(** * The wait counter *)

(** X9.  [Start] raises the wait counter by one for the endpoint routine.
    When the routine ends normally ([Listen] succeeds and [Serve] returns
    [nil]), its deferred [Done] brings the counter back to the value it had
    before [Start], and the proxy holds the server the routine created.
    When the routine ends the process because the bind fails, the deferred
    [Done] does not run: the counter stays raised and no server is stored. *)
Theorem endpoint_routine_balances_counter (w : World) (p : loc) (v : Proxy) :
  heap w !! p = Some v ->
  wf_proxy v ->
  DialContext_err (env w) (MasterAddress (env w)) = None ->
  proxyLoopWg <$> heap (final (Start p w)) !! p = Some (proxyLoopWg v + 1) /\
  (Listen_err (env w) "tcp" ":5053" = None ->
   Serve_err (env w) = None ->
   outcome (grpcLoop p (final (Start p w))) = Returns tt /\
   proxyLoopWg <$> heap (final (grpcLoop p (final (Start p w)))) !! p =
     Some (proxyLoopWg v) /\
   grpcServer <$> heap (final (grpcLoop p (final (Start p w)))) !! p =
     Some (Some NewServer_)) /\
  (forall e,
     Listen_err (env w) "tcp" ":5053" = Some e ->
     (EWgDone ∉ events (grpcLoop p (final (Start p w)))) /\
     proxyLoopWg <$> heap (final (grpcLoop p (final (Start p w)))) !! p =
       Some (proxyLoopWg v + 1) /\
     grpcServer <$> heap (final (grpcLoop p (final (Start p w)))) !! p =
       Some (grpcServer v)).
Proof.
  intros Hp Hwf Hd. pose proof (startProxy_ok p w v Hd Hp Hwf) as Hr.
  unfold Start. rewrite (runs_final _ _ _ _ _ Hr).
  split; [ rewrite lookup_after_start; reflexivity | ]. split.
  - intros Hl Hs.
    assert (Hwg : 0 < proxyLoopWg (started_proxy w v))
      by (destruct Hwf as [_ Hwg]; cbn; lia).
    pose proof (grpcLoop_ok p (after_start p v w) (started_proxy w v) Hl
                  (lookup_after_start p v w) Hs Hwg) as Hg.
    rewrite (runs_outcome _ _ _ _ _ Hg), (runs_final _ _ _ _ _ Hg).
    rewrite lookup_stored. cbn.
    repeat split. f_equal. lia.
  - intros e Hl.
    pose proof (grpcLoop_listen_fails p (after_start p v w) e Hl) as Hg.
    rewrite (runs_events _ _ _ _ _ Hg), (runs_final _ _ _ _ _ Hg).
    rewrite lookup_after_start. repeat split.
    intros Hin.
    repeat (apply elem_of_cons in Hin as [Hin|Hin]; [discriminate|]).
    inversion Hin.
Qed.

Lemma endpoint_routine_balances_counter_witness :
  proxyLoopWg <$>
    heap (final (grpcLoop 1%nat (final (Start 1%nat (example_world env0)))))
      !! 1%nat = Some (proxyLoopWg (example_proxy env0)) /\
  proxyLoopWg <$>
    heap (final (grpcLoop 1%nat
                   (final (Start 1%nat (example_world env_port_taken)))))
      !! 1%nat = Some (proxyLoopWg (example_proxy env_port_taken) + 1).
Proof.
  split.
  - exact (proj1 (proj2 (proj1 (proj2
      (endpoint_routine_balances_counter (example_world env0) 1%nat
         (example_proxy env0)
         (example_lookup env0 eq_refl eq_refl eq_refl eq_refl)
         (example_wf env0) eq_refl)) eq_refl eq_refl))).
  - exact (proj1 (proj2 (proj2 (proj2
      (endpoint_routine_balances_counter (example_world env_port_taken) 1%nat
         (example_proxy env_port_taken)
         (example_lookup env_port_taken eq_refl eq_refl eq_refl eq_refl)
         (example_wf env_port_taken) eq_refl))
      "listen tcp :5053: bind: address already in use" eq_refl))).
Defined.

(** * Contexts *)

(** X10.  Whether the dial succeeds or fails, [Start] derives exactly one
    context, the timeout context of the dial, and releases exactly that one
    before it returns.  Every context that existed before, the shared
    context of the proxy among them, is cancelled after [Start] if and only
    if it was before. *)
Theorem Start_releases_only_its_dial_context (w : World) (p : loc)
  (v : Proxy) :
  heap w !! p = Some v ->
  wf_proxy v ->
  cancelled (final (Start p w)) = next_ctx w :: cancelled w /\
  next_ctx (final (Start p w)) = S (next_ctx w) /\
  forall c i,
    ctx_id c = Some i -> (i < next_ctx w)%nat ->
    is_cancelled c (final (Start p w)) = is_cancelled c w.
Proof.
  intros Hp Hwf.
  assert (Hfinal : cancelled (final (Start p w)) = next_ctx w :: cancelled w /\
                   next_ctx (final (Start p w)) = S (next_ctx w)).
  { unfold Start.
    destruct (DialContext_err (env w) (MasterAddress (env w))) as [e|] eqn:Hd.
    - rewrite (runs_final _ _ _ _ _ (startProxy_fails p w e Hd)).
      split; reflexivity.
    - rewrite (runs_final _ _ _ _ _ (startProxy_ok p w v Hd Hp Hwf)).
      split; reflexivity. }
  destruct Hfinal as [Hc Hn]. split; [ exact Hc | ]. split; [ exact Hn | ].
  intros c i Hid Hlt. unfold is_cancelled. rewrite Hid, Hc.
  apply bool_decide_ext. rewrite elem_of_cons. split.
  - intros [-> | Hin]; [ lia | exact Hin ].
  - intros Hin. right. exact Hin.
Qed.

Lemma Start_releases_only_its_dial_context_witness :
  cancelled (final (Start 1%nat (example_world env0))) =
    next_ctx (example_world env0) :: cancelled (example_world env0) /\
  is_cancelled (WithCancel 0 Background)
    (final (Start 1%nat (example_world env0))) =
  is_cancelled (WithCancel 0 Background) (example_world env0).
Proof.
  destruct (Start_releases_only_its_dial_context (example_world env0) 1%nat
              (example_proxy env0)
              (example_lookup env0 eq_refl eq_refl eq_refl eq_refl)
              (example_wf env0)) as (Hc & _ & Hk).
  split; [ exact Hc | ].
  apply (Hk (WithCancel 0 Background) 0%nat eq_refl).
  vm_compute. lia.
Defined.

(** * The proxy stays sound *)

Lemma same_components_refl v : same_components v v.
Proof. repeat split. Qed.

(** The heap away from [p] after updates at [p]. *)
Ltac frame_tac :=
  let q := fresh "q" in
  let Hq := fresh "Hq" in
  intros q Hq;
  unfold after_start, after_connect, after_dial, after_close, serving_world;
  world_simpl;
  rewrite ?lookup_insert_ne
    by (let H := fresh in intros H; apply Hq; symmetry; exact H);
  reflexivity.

□ □ □ □ □

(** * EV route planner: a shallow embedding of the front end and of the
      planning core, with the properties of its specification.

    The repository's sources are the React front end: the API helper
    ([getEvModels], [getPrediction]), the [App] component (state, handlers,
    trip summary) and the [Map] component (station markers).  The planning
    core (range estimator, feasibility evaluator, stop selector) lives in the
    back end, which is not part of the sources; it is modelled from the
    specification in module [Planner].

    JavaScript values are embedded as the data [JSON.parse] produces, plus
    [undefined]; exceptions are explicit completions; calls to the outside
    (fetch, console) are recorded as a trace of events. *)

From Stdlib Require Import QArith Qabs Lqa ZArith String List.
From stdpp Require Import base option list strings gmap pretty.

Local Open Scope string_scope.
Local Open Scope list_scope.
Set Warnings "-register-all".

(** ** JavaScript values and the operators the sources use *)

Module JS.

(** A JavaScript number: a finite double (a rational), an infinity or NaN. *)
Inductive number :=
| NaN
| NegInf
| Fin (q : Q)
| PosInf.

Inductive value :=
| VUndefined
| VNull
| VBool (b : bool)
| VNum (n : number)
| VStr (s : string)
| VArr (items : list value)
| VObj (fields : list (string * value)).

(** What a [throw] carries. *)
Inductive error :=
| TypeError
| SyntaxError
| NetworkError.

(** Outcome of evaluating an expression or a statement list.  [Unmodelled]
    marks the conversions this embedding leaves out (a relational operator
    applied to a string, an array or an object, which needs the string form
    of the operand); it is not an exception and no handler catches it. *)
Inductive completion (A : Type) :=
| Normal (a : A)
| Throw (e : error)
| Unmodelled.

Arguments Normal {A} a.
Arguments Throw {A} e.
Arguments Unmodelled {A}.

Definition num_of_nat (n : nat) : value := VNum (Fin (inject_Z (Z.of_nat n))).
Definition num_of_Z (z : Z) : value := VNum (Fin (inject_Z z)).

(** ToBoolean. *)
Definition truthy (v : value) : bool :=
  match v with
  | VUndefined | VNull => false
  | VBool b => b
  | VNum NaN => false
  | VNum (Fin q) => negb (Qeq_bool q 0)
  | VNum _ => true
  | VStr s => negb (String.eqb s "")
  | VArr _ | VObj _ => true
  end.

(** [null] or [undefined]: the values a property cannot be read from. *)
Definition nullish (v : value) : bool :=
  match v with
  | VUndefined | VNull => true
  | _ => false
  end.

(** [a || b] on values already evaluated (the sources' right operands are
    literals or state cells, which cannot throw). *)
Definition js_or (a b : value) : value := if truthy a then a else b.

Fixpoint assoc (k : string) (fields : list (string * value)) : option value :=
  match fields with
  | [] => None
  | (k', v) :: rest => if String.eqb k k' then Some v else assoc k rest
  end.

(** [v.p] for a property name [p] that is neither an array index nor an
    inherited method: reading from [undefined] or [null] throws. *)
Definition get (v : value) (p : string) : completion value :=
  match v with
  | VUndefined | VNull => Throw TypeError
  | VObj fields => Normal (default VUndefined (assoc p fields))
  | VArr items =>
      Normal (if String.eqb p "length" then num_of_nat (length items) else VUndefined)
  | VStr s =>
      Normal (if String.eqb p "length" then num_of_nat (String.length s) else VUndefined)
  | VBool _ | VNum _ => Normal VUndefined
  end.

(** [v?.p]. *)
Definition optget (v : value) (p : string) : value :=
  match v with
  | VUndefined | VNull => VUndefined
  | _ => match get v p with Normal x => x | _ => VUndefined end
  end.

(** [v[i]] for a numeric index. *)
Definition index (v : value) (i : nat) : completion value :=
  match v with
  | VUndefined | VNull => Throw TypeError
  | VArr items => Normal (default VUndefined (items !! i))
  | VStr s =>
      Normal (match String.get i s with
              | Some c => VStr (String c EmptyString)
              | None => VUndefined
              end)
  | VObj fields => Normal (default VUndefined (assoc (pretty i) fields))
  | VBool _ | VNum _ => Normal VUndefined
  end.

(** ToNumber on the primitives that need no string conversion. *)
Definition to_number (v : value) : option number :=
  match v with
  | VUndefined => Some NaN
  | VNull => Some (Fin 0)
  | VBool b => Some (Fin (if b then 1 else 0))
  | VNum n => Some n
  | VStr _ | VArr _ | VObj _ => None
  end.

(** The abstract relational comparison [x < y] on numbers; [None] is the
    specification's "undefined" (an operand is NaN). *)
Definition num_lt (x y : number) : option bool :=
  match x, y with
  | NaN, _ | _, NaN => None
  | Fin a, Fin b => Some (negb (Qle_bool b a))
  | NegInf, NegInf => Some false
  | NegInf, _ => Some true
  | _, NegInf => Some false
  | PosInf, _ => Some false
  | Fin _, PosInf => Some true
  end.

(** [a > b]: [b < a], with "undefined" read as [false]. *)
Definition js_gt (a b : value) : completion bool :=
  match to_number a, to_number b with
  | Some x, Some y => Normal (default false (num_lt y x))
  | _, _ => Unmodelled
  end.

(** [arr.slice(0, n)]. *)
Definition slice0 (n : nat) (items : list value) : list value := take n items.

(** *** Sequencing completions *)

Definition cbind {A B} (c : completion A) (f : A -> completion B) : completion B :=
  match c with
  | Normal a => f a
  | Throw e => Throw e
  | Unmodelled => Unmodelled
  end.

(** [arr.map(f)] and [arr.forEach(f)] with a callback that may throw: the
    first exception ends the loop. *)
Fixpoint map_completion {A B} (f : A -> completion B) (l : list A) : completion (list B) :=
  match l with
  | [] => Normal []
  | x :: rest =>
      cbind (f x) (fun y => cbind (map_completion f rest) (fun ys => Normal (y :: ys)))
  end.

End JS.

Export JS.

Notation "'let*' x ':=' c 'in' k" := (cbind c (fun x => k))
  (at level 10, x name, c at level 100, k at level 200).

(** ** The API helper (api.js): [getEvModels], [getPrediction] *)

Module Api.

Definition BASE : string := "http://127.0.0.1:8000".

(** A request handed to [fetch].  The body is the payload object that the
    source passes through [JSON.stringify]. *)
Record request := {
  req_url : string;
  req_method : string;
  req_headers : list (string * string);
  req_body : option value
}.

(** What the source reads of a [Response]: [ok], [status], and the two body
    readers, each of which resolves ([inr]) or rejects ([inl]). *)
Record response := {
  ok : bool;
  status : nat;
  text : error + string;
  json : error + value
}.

□ □ □ □ □

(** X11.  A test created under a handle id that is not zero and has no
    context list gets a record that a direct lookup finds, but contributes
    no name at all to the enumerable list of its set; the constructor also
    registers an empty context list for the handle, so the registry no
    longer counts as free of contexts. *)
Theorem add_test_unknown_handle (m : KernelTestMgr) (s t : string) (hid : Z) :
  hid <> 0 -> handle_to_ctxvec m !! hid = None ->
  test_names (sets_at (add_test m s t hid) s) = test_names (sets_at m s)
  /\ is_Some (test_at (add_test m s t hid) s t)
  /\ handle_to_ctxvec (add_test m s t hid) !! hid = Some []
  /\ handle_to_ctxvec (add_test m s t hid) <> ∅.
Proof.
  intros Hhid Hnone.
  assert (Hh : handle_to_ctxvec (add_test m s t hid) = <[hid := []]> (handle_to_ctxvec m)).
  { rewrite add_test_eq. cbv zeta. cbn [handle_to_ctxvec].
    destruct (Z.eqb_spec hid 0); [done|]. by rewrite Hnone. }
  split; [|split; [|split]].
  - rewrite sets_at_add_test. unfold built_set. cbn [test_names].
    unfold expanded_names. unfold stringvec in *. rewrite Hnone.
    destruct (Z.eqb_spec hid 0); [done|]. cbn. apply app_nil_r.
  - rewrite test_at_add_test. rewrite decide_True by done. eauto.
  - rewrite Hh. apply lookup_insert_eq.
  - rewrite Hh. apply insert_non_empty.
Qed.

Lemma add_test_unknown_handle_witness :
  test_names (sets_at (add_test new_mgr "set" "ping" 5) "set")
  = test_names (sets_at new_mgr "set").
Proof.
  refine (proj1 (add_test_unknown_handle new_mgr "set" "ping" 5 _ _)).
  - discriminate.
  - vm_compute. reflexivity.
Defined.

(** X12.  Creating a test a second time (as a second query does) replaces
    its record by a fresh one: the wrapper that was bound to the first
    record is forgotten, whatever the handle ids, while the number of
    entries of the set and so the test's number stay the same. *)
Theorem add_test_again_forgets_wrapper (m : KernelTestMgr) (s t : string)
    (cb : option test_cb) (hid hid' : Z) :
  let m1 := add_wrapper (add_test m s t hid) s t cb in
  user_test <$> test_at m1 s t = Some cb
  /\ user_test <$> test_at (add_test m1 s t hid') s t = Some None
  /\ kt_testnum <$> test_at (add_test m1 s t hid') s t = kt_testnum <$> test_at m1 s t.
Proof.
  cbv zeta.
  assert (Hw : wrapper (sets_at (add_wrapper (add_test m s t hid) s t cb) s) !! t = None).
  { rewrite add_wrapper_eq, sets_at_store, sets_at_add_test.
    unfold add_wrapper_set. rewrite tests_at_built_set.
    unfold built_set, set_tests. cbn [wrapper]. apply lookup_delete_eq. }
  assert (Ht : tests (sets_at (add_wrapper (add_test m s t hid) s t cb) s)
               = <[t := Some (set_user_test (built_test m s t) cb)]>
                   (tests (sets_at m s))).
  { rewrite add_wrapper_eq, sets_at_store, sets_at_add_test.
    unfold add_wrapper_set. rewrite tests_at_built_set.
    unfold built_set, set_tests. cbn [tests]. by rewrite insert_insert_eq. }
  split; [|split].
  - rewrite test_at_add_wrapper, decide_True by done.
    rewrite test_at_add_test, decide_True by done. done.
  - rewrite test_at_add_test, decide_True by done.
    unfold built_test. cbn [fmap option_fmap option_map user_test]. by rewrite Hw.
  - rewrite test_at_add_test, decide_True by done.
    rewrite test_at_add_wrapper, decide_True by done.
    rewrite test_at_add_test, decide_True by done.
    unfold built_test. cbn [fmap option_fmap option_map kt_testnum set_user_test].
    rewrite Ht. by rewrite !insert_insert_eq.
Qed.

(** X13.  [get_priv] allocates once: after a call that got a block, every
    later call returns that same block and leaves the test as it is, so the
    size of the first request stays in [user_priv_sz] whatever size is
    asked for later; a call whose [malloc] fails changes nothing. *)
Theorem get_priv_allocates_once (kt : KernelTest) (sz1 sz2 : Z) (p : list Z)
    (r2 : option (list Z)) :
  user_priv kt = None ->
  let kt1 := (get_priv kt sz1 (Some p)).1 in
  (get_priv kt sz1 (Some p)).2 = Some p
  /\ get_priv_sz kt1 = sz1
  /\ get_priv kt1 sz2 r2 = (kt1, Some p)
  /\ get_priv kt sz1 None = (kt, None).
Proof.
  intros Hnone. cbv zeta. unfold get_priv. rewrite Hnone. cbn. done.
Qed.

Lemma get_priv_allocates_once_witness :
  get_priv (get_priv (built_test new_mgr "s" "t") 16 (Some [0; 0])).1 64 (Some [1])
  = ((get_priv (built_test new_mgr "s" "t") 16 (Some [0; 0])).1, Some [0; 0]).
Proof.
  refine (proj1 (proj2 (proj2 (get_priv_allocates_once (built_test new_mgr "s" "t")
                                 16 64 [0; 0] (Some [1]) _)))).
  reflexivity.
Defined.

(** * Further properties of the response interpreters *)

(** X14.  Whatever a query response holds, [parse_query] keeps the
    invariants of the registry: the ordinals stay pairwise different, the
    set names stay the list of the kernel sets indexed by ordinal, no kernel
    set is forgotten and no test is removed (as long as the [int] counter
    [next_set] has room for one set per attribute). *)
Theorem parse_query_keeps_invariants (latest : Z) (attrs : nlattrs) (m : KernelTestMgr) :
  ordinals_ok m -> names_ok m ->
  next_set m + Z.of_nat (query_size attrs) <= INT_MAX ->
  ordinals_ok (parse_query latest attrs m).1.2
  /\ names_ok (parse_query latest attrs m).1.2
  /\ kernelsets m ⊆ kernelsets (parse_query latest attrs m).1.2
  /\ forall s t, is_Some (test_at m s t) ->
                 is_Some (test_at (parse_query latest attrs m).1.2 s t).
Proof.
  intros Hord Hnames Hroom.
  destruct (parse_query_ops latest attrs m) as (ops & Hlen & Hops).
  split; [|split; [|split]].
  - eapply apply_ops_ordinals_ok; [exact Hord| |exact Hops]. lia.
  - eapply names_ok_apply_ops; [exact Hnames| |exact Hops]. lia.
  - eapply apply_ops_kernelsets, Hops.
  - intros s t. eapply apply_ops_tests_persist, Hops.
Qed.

□ □ □ □ □

• What to do
What you return must be the lines above that run from the line with "(tests (sets_at m s)))." to the line with "a block, every", inclusive, each copied exactly.

• Exercise output
                   (tests (sets_at m s))).
  { rewrite add_wrapper_eq, sets_at_store, sets_at_add_test.
    unfold add_wrapper_set. rewrite tests_at_built_set.
    unfold built_set, set_tests. cbn [tests]. by rewrite insert_insert_eq. }
  split; [|split].
  - rewrite test_at_add_wrapper, decide_True by done.
    rewrite test_at_add_test, decide_True by done. done.
  - rewrite test_at_add_test, decide_True by done.
    unfold built_test. cbn [fmap option_fmap option_map user_test]. by rewrite Hw.
  - rewrite test_at_add_test, decide_True by done.
    rewrite test_at_add_wrapper, decide_True by done.
    rewrite test_at_add_test, decide_True by done.
    unfold built_test. cbn [fmap option_fmap option_map kt_testnum set_user_test].
    rewrite Ht. by rewrite !insert_insert_eq.
Qed.

(** X13.  [get_priv] allocates once: after a call that got a block, every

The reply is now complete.